[Given information]
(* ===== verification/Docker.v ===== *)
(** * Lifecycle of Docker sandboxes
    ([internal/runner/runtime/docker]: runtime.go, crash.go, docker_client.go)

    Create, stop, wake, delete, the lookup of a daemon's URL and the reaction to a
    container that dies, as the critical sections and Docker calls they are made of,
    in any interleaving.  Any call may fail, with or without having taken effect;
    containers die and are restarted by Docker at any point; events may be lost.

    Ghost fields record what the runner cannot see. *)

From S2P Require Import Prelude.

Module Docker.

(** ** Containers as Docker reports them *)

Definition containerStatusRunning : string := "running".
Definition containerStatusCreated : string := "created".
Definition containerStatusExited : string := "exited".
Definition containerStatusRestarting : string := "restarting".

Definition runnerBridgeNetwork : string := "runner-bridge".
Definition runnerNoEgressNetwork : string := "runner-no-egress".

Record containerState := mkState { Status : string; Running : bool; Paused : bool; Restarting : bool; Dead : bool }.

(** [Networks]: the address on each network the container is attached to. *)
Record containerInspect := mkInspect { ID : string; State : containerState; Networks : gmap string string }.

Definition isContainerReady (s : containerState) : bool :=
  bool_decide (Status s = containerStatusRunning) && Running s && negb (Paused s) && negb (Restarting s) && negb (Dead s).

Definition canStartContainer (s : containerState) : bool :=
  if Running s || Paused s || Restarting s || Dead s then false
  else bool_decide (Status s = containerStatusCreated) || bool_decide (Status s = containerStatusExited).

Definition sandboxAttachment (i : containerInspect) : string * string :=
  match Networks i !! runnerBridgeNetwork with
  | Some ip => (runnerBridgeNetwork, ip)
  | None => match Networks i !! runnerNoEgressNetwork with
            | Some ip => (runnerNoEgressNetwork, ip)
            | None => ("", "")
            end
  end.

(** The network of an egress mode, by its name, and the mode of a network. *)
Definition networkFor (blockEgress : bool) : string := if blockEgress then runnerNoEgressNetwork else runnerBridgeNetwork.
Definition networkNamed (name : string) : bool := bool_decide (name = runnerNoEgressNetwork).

[The problem] Transcribe, exactly and without additions, the lines of the records above, beginning with the line that contains "(** * Lifecycle of Docker sandboxes" and ending with the line that contains "container that dies, as", both included.

[Expected answer]
(** * Lifecycle of Docker sandboxes
    ([internal/runner/runtime/docker]: runtime.go, crash.go, docker_client.go)

    Create, stop, wake, delete, the lookup of a daemon's URL and the reaction to a
    container that dies, as the critical sections and Docker calls they are made of,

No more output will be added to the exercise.